(Collected data)
================================

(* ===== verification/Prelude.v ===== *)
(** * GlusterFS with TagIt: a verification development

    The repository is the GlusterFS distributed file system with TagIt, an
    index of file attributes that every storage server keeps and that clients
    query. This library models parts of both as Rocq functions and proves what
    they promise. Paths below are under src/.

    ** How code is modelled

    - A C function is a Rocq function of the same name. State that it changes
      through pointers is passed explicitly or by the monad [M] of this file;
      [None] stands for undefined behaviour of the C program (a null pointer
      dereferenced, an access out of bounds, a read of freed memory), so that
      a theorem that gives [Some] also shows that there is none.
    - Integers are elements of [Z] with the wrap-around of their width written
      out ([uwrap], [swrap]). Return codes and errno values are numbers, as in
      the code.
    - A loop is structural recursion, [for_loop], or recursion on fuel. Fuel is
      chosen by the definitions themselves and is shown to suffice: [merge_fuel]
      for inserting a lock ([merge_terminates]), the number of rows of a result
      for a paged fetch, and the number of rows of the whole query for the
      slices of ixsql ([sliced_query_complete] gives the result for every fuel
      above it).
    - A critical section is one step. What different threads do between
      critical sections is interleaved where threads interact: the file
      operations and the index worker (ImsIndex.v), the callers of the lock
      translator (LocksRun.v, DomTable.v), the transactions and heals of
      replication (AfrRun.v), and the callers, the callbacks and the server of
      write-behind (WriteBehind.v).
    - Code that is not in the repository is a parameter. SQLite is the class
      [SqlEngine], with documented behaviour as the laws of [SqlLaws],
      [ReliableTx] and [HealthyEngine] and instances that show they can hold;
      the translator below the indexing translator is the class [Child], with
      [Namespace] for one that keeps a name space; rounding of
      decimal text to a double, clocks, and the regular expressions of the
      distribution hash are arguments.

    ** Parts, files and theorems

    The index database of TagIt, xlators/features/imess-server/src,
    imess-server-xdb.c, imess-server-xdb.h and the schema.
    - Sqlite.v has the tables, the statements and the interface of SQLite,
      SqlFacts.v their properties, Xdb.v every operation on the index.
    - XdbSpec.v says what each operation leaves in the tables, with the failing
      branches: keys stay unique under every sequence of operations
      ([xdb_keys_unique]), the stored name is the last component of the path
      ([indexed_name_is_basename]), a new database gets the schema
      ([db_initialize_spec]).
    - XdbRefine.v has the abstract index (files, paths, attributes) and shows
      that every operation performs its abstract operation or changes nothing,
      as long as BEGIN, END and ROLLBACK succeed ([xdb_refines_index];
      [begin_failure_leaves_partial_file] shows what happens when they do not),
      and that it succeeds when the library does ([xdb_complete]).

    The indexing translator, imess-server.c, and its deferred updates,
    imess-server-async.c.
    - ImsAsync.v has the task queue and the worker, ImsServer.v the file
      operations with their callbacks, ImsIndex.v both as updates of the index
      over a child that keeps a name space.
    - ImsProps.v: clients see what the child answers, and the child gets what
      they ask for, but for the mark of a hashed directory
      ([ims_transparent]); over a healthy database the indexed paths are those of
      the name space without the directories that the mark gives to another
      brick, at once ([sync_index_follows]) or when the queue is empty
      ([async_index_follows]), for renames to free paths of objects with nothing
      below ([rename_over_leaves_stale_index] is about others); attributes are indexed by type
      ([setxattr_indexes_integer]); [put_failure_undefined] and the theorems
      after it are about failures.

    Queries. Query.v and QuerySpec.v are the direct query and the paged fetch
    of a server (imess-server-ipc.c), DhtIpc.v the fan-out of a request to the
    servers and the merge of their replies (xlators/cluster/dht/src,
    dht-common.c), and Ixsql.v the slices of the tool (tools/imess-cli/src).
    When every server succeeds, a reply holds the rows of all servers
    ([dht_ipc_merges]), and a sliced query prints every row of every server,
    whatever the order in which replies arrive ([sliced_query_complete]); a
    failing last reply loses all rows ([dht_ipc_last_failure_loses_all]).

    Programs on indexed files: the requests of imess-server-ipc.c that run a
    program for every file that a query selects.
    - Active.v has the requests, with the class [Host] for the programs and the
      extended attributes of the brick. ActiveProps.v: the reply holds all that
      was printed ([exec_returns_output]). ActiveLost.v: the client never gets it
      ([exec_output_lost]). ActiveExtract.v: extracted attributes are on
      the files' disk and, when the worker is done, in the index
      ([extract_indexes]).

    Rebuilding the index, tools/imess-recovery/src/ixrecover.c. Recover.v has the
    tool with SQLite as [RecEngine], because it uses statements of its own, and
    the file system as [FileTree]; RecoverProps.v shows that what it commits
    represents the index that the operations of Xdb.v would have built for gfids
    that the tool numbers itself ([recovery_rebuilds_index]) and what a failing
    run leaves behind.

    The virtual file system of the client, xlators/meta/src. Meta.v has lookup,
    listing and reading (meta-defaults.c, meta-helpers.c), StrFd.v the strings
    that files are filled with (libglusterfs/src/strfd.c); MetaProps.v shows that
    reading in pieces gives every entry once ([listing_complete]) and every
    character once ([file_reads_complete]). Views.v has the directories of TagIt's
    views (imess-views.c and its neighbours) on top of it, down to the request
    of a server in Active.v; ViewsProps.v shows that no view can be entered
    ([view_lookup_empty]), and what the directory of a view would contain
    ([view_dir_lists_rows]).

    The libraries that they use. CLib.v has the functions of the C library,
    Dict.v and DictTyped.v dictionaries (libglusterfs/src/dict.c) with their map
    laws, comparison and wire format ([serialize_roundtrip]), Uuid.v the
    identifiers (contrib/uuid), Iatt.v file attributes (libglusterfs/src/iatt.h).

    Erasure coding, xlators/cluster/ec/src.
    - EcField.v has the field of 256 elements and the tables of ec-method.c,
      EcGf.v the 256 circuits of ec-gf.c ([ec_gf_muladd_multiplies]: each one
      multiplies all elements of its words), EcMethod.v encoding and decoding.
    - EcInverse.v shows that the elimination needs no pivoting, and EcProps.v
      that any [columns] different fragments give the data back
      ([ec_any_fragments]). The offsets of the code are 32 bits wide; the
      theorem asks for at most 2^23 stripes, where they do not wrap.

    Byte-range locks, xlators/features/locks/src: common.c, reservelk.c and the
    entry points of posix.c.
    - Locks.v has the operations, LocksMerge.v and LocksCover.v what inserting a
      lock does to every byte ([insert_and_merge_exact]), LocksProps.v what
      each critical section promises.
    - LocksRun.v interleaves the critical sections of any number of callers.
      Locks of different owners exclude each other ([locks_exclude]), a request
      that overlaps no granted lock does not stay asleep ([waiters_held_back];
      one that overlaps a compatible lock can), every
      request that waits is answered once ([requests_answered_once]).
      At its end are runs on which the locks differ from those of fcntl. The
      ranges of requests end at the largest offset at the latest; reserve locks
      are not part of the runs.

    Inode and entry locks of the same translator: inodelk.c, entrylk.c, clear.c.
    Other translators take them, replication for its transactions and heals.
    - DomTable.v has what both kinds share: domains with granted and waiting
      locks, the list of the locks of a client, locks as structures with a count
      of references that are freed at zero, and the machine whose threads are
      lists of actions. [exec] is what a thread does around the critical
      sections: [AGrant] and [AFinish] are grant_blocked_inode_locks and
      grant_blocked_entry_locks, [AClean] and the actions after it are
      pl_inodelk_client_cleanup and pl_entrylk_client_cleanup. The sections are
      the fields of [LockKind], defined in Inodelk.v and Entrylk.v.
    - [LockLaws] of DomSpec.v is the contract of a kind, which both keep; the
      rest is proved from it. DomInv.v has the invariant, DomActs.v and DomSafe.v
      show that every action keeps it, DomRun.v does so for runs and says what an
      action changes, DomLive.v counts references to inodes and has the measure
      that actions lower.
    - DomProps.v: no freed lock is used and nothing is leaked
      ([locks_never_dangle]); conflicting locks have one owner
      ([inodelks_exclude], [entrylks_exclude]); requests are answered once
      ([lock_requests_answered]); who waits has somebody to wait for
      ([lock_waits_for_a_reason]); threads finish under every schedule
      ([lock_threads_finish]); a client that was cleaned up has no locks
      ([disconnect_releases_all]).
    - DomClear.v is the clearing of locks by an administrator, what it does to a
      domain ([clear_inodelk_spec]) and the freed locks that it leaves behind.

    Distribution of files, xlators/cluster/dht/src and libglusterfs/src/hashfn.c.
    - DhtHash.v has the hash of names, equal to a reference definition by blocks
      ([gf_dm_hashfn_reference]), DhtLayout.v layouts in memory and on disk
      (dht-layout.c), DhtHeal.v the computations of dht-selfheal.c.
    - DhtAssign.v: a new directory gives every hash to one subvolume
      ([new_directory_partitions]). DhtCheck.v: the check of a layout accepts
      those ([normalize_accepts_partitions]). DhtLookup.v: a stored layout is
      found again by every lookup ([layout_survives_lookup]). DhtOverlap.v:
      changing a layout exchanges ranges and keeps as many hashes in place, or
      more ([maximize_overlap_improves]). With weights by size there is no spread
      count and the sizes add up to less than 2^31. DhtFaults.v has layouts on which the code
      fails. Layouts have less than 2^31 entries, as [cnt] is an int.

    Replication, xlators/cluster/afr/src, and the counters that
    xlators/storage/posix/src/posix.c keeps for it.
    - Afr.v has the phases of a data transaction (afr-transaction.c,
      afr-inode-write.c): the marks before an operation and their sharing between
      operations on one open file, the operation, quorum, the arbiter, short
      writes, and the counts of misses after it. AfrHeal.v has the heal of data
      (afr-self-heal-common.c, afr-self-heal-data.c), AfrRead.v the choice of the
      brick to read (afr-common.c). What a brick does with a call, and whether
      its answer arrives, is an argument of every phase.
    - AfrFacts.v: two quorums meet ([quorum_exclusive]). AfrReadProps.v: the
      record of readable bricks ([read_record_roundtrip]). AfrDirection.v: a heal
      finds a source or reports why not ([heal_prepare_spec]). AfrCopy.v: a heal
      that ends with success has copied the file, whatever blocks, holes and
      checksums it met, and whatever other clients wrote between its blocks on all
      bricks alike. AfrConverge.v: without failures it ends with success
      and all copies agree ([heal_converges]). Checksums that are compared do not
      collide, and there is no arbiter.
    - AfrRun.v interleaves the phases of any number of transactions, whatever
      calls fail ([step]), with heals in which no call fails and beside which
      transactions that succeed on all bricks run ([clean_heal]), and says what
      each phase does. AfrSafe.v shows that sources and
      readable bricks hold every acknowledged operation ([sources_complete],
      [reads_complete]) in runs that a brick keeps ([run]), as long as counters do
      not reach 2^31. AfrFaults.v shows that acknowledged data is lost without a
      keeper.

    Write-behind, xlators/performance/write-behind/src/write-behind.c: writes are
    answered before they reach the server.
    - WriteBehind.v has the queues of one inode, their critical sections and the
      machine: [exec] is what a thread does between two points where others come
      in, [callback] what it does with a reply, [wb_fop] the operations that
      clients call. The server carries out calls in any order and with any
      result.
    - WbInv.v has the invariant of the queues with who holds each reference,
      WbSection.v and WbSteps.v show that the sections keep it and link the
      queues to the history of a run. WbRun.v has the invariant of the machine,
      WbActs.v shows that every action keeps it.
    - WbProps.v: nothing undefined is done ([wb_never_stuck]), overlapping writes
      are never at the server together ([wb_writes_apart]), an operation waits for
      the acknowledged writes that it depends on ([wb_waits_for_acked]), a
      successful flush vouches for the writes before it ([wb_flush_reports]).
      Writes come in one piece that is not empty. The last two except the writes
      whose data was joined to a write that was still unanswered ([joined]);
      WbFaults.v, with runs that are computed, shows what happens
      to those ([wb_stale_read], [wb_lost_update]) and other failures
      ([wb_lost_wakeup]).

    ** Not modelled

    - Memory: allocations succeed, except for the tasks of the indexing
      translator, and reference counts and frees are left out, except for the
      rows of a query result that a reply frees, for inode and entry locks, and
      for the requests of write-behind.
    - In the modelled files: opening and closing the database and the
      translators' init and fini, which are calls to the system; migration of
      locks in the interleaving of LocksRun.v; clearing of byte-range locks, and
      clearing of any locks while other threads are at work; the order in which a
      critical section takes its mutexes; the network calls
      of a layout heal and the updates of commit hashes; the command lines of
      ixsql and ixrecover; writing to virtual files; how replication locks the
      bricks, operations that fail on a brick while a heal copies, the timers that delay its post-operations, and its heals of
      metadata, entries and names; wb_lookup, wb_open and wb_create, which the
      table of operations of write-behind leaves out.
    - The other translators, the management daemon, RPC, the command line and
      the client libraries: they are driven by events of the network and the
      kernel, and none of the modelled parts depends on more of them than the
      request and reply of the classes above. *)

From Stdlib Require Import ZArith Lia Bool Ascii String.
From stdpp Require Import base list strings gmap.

================================

▸ **ASSIGNMENT**
How many lines in the entries contain the string "callers"? Give the number only.

▸ **ANSWER BOX**
3